In contrast, a wide local excision with lateral margins from 5 mm up to 2 cm and deep margin to fascia ensures adequate removal of appendageal structures and is a cu­rative method of management, regardless of the type of closure of the defect [3, 49]. Any potential fistulas must be identified and excised [6]. With the above protocol of treatment, recurrence of AI treated with a radical excision was described as 3% for axilla, 0% for perianal region, 37% for inguinoperineal and 50% submammary regions after the follow-up from 3 to 72 months [50].
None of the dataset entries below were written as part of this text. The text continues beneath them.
Lemma assemble_on_free_dofs dp w coeff_vec mat rhs force_diagonal_blocks block_weights :
  Forall on_free_dofs
    (trace_of (assemble dp w coeff_vec mat rhs force_diagonal_blocks block_weights)).
Proof.
  apply guarded_assemble; try (intros; exact I); try (intros; assumption).
  - intros _. repeat split; auto.
  - intros _. repeat split.
Qed.

(** X9: whatever the weak form, the spaces and the outputs given, [assemble]
    adds to the right-hand side at rows that are not negative only: the
    constrained (negative) DOFs of an assembly list are skipped by the
    volume, the boundary and the DG vector forms alike. *)
Theorem right_hand_side_receives_free_dofs_only
    (dp : DiscreteProblem) (w : World) (coeff_vec : option (list MeshFunction))
    (mat rhs force_diagonal_blocks : bool) (block_weights : option Table)
    (row : Z) (val : Scalar) :
  In (RhsAdd row val)
     (trace_of (assemble dp w coeff_vec mat rhs force_diagonal_blocks block_weights)) ->
  0 <= row.
Proof.
  intros Hin.
  pose proof (assemble_on_free_dofs dp w coeff_vec mat rhs force_diagonal_blocks block_weights)
    as Hall.
  rewrite Forall_forall in Hall. apply (Hall _ Hin).
Qed.

(** X10: [create_sparse_structure] registers a position in the matrix
    ([pre_add_ij]) only at a row and a column that are not negative, in the
    blocks of a state and in the blocks across the edges of a DG problem. *)
Theorem registered_positions_are_free_dofs
    (dp : DiscreteProblem) (w : World) (row col : Z) :
  In (MatPreAdd row col) (snd (create_sparse_structure dp w)) ->
  0 <= row /\ 0 <= col.
Proof.
  intros Hin.
  destruct (guarded_create_sparse_structure on_free_dofs (current_mat dp) (current_rhs dp))
    with (dp := dp) (w := w) as [Hall _]; try reflexivity.
  - intros _. repeat split; auto.
  - intros _. repeat split.
  - rewrite Forall_forall in Hall. apply (Hall _ Hin).
Qed.
(** * whispaholics: the streaming session pipeline, embedded in Rocq

    A shallow embedding of the Python sources
    - [text_inserter.py]   (class [TextInserter]),
    - [websocket_client.py] (class [WebSocketClient]),
    - [speech_recognition_app.py] (the send loop, the drain loop, the
      hotkey listener, starting and stopping a session),
    - [audio_recorder.py] (class [AudioRecorder]),
    followed by the properties of the specification that concern them and
    by further properties of the code.

    Conventions.
    - A Python [str] is a list of Unicode code points ([N]); [py "..."]
      turns a literal into such a list.
    - A Python [bytes] object is a [list byte].
    - Python [int]s are [Z]; JSON numbers are rationals; wall-clock
      readings ([time.time()]) are integers counting milliseconds.
    - Mutable objects are records passed explicitly; the keyboard
      controller is the chronological log of the characters it was asked
      to type. *)

From Stdlib Require Import Strings.String Strings.Ascii Strings.Byte.
From Stdlib Require Import List ZArith NArith QArith Bool Lia.
Close Scope Q_scope.
Import ListNotations.


(** ** Python strings *)

Module PyStr.

Definition char := N.
Definition str := list char.

(** A string literal, one code point per character of the literal. *)
Definition py (s : string) : str :=
  List.map N_of_ascii (list_ascii_of_string s).
Arguments py s%_string.

Definition SPACE : char := 32%N.

(** [str.isspace] on one code point (CPython's [_PyUnicode_IsWhitespace]). *)
Definition isspace (c : char) : bool :=
  ((9 <=? c) && (c <=? 13) || (28 <=? c) && (c <=? 32)
   || (c =? 133) || (c =? 160) || (c =? 5760)
   || (8192 <=? c) && (c <=? 8202)
   || (c =? 8232) || (c =? 8233) || (c =? 8239) || (c =? 8287)
   || (c =? 12288))%N.

Definition is_sp (c : char) : bool := (c =? SPACE)%N.

(** Truthiness of a string: non-empty. *)
Definition nonempty (s : str) : bool :=
  match s with [] => false | _ :: _ => true end.

(** [a == b] *)
Fixpoint str_eqb (a b : str) : bool :=
  match a, b with
  | [], [] => true
  | x :: a', y :: b' => (x =? y)%N && str_eqb a' b'
  | _, _ => false
  end.

(** [s.startswith(p)] *)
Fixpoint startswith (s p : str) : bool :=
  match p, s with
  | [], _ => true
  | y :: p', x :: s' => (x =? y)%N && startswith s' p'
  | _ :: _, [] => false
  end.

(** [s.endswith(p)] *)
Definition endswith (s p : str) : bool := startswith (rev s) (rev p).

(** [s.lstrip()] *)
Fixpoint lstrip (s : str) : str :=
  match s with
  | [] => []
  | c :: s' => if isspace c then lstrip s' else s
  end.

(** [s.rstrip()]: the trailing whitespace run is removed. *)
Fixpoint rstrip (s : str) : str :=
  match s with
  | [] => []
  | c :: s' =>
      match rstrip s' with
      | [] => if isspace c then [] else [c]
      | r => c :: r
      end
  end.

(** [s.strip()] *)
Definition strip (s : str) : str := lstrip (rstrip s).

(** [s.split()]: maximal runs of non-whitespace characters.  [cur] is the
    word being read, most recent character first. *)
Fixpoint split_from (cur : str) (s : str) : list str :=
  match s with
  | [] => match cur with [] => [] | _ => [rev cur] end
  | c :: s' =>
      if isspace c
      then match cur with
           | [] => split_from [] s'
           | _ => rev cur :: split_from [] s'
           end
      else split_from (c :: cur) s'
  end.

Definition split (s : str) : list str := split_from [] s.

(** [sep.join(parts)] *)
Fixpoint join (sep : str) (parts : list str) : str :=
  match parts with
  | [] => []
  | [p] => p
  | p :: rest => p ++ sep ++ join sep rest
  end.

(** [s[n:]] for [0 <= n] *)
Definition slice_from (n : nat) (s : str) : str := skipn n s.

(** ["  " in s] *)
Fixpoint has_double_space (s : str) : bool :=
  match s with
  | c :: (d :: _) as s' => is_sp c && is_sp d || has_double_space s'
  | _ => false
  end.

(** One pass of [s.replace("  ", " ")]: non-overlapping occurrences,
    leftmost first. *)
Fixpoint replace_double (s : str) : str :=
  match s with
  | c :: ((d :: s'') as s') =>
      if is_sp c && is_sp d
      then SPACE :: replace_double s''
      else c :: replace_double s'
  | _ => s
  end.

End PyStr.
Import PyStr.

(** ** text_inserter.py *)

Module TextInserterModel.

(** The object state of [TextInserter].  [controller] is the log of the
    characters handed to [keyboard.Controller.type], oldest first; the
    typing delay only spaces the key strokes in time. *)
Record TextInserter := mkInserter {
  controller : list char;
  last_typed_text : str;
  is_typing_session_active : bool
}.

Definition init : TextInserter := mkInserter [] [] false.

(** [self.controller.type(char)] *)
Definition type_char (self : TextInserter) (c : char) : TextInserter :=
  mkInserter (controller self ++ [c]) (last_typed_text self)
             (is_typing_session_active self).

Definition set_last_typed_text (self : TextInserter) (t : str) : TextInserter :=
  mkInserter (controller self) t (is_typing_session_active self).

(** [_type_text_slowly]: one [type] call per character, in order. *)
Definition _type_text_slowly (self : TextInserter) (text : str) : TextInserter :=
  fold_left type_char text self.

Definition punctuation : list str := [py "."; py "!"; py "?"; py ","].

(** [_clean_text] *)
Definition _clean_text (text : str) : str :=
  let words := split text in
  match words with
  | [] => []
  | _ =>
      let cleaned := join [SPACE] words in
      if endswith text [SPACE]
         || existsb (fun p => endswith text (p ++ [SPACE])) punctuation
      then (if negb (endswith cleaned [SPACE]) then cleaned ++ [SPACE] else cleaned)
      else cleaned
  end.

(** [insert_text] *)
Definition insert_text (self : TextInserter) (text : str) : TextInserter :=
  if negb (nonempty text) then self else
  let cleaned_text := _clean_text text in
  if negb (nonempty cleaned_text) then self else
  if str_eqb cleaned_text (last_typed_text self) then self else
  if nonempty (last_typed_text self)
     && startswith cleaned_text (rstrip (last_typed_text self))
  then
    let new_part :=
      slice_from (length (rstrip (last_typed_text self))) cleaned_text in
    if nonempty (strip new_part)
    then set_last_typed_text (_type_text_slowly self new_part) cleaned_text
    else self
  else set_last_typed_text (_type_text_slowly self cleaned_text) cleaned_text.

(** [start_typing_session] *)
Definition start_typing_session (self : TextInserter) : TextInserter :=
  mkInserter (controller self) [] true.

(** [end_typing_session] *)
Definition end_typing_session (self : TextInserter) : TextInserter :=
  mkInserter (controller self) (last_typed_text self) false.

(** The characters typed between two states of the same inserter. *)
Definition typed_since (before after : TextInserter) : str :=
  skipn (length (controller before)) (controller after).

End TextInserterModel.
Import TextInserterModel.

(** ** text_inserter.py: the reconciler *)

(** The reconciler as the specification words it, on a given stable text:
    no-op when the text is empty or equal to what was typed last; the
    suffix beyond the right-trimmed old value when the text starts with it
    (typed when non-blank); the full text otherwise. *)
Definition apply_spec (self : TextInserter) (stableText : str) : TextInserter :=
  if negb (nonempty stableText) || str_eqb stableText (last_typed_text self)
  then self
  else if startswith stableText (rstrip (last_typed_text self))
  then
    let new_part := slice_from (length (rstrip (last_typed_text self))) stableText in
    if nonempty (strip new_part)
    then set_last_typed_text (_type_text_slowly self new_part) stableText
    else self
  else set_last_typed_text (_type_text_slowly self stableText) stableText.

(** A text in the form [_clean_text] produces from stripped input: its
    words separated by single spaces, nothing before or after. *)
Definition normalized (t : str) : Prop := join [SPACE] (split t) = t.

(** The key strokes of each call when [insert_text] is applied to the
    texts in turn. *)
Fixpoint emissions (self : TextInserter) (ts : list str) : list str :=
  match ts with
  | [] => []
  | t :: ts' =>
      let self' := insert_text self t in
      typed_since self self' :: emissions self' ts'
  end.

(** The state after applying [insert_text] to the texts in turn. *)
Definition apply_all (self : TextInserter) (ts : list str) : TextInserter :=
  fold_left insert_text ts self.

(** Each text starts with its predecessor ([prev] before the first). *)
Fixpoint prefix_chain (prev : str) (ts : list str) : Prop :=
  match ts with
  | [] => True
  | t :: ts' => startswith t prev = true /\ prefix_chain t ts'
  end.

(** The part of each text beyond its predecessor. *)
Fixpoint suffixes (prev : str) (ts : list str) : list str :=
  match ts with
  | [] => []
  | t :: ts' => slice_from (length prev) t :: suffixes t ts'
  end.

(** A string whose last character is not whitespace. *)
Definition ends_nonspace (s : str) : Prop :=
  exists s' c, s = s' ++ [c] /\ isspace c = false.

(** A word of [split]: non-empty and free of whitespace. *)
Definition word (w : str) : Prop :=
  w <> [] /\ forallb (fun c => negb (isspace c)) w = true.


(** ** Python values, exceptions and byte strings *)

Module Py.

Inductive exn :=
| AttributeError | TypeError | OverflowError | JSONDecodeError
| UnicodeDecodeError | RecursionError
| ConnectionClosed.

(** The outcome of a call: a value, or an exception raised. *)
Inductive result (A : Type) :=
| Ok (a : A)
| Raise (e : exn).
Arguments Ok {A} a.
Arguments Raise {A} e.

Definition bind {A B} (r : result A) (k : A -> result B) : result B :=
  match r with
  | Ok a => k a
  | Raise e => Raise e
  end.

Definition bytes := list byte.

(** A bytes literal [b"..."]. *)
Definition b (s : string) : bytes := list_byte_of_string s.
Arguments b s%_string.

Definition byte_of_N (n : N) : byte :=
  match Byte.of_N n with Some x => x | None => x00 end.

(** The [len] low-order base-256 digits of [n], least significant first. *)
Fixpoint le_digits (len : nat) (n : N) : bytes :=
  match len with
  | O => []
  | S len' => byte_of_N (n mod 256) :: le_digits len' (n / 256)
  end.

(** [n.to_bytes(len, 'little')] (unsigned): [OverflowError] when [n] is
    negative or too big for [len] bytes. *)
Definition to_bytes (n : Z) (len : nat) : result bytes :=
  if (n <? 0)%Z || (256 ^ Z.of_nat len <=? n)%Z
  then Raise OverflowError
  else Ok (le_digits len (Z.to_N n)).

(** [int.from_bytes(bs, 'little')] *)
Fixpoint from_bytes (bs : bytes) : Z :=
  match bs with
  | [] => 0
  | x :: bs' => Z.of_N (Byte.to_N x) + 256 * from_bytes bs'
  end.

(** [bs[i:j]] for [0 <= i <= j] *)
Definition slice (i j : nat) (bs : bytes) : bytes := firstn (j - i) (skipn i bs).

#[local] Set Warnings "-register-all".

(** Decoded JSON, as [json.loads] builds it: objects are dictionaries
    (here the list of their items), arrays are lists. *)
Inductive json :=
| JNull
| JBool (v : bool)
| JNumber (q : Q)
| JString (s : str)
| JArray (items : list json)
| JObject (fields : list (str * json)).

(** [d.get(key)], [None] when absent. *)
Fixpoint dict_get (fields : list (str * json)) (key : str) : option json :=
  match fields with
  | [] => None
  | (k, v) :: rest => if str_eqb k key then Some v else dict_get rest key
  end.

(** [d.get(key, default)] *)
Definition dict_get_default (fields : list (str * json)) (key : str)
           (default : json) : json :=
  match dict_get fields key with Some v => v | None => default end.

(** Truth value of a decoded value in an [if]. *)
Definition truthy (v : json) : bool :=
  match v with
  | JNull => false
  | JBool v => v
  | JNumber q => negb (Qeq_bool q 0)
  | JString s => nonempty s
  | JArray items => match items with [] => false | _ => true end
  | JObject fields => match fields with [] => false | _ => true end
  end.

(** [v == s] for a string literal [s]. *)
Definition equals_str (v : json) (s : str) : bool :=
  match v with JString t => str_eqb t s | _ => false end.

(** What [for x in v] iterates over: the items of a list, the keys of a
    dictionary, the characters of a string; [TypeError] otherwise. *)
Definition iterate (v : json) : result (list json) :=
  match v with
  | JArray items => Ok items
  | JObject fields => Ok (List.map (fun kv => JString (fst kv)) fields)
  | JString s => Ok (List.map (fun c => JString [c]) s)
  | _ => Raise TypeError
  end.

End Py.
Import Py.

Notation "x <- r ;; k" := (Py.bind r (fun x => k))
  (at level 61, r at next level, right associativity).

(** ** websocket_client.py *)

Module WebSocketClientModel.

(** The connection object: the frames written to it so far, and whether
    the connection still accepts writes. *)
Record Socket := mkSocket {
  wire : list bytes;
  alive : bool
}.

(** [await websocket.send(data)] *)
Definition ws_send (ws : Socket) (data : bytes) : result Socket :=
  if alive ws then Ok (mkSocket (wire ws ++ [data]) true)
  else Raise ConnectionClosed.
The type of the defect closure after the AI resection does not determine the risk of relapse, however, it significantly affects the aesthetics of the operated area. Healing by secondary intention is still recommended by some clinicians, however in our opinion it is usually too prolonged with a considerable risk of infection and results in extensive and unaesthetic scarring [27]. Whenever possible, direct closure of a relatively small skin defect is preferred. This can be performed in larger areas after undermining of the wound edges, which broadens the spectrum of potential clinical applications for a wider group of patients. However, primary closure in the female groin area can cause disfiguring labia deformities [2]. Split skin grafts are effective for larger defects, with well-known limitations and difficulties, and should be never considered for the skin covering joints [46]. Skin-subdermal and skin-fascial flaps are highly effective and provide more optimal aesthetic results when compared to the skin grafts [51–53]. Flaps have many advantages such as an early full recovery, rapid wound healing, no wound contractures and good aesthetic result [45]. The local flaps used for AI in the axilla were: Limberg flaps, transpositional flaps, V-Y flaps, or perforator flaps [45, 51–55]. Defects in the groin area and buttocks were closed with local flaps: pedicled rectus abdominis musculocutaneous flap, medial thigh flap, superomedial thigh flap, V-Y flap on the descending branch of the inferior gluteal artery, on the first perforator of the deep femoral artery and the descending branch of the inferior gluteal artery and bilobed flap on the descending branch or medial branch of the inferior gluteal artery [56–58]. Other measures include excision with a carbon dioxide laser, harmonic scalpel or radiation therapy.

Conclusions

Acne inversa is a common, chronic, dermatological entity, which highly affects quality of life. The disease is frequently misdiagnosed and mismanaged with conservative therapies, which can be considered only as a temporary measure. Radical surgical treatment provides the most reliable functional and aesthetic effects and prevents progression or recurrence of the disease.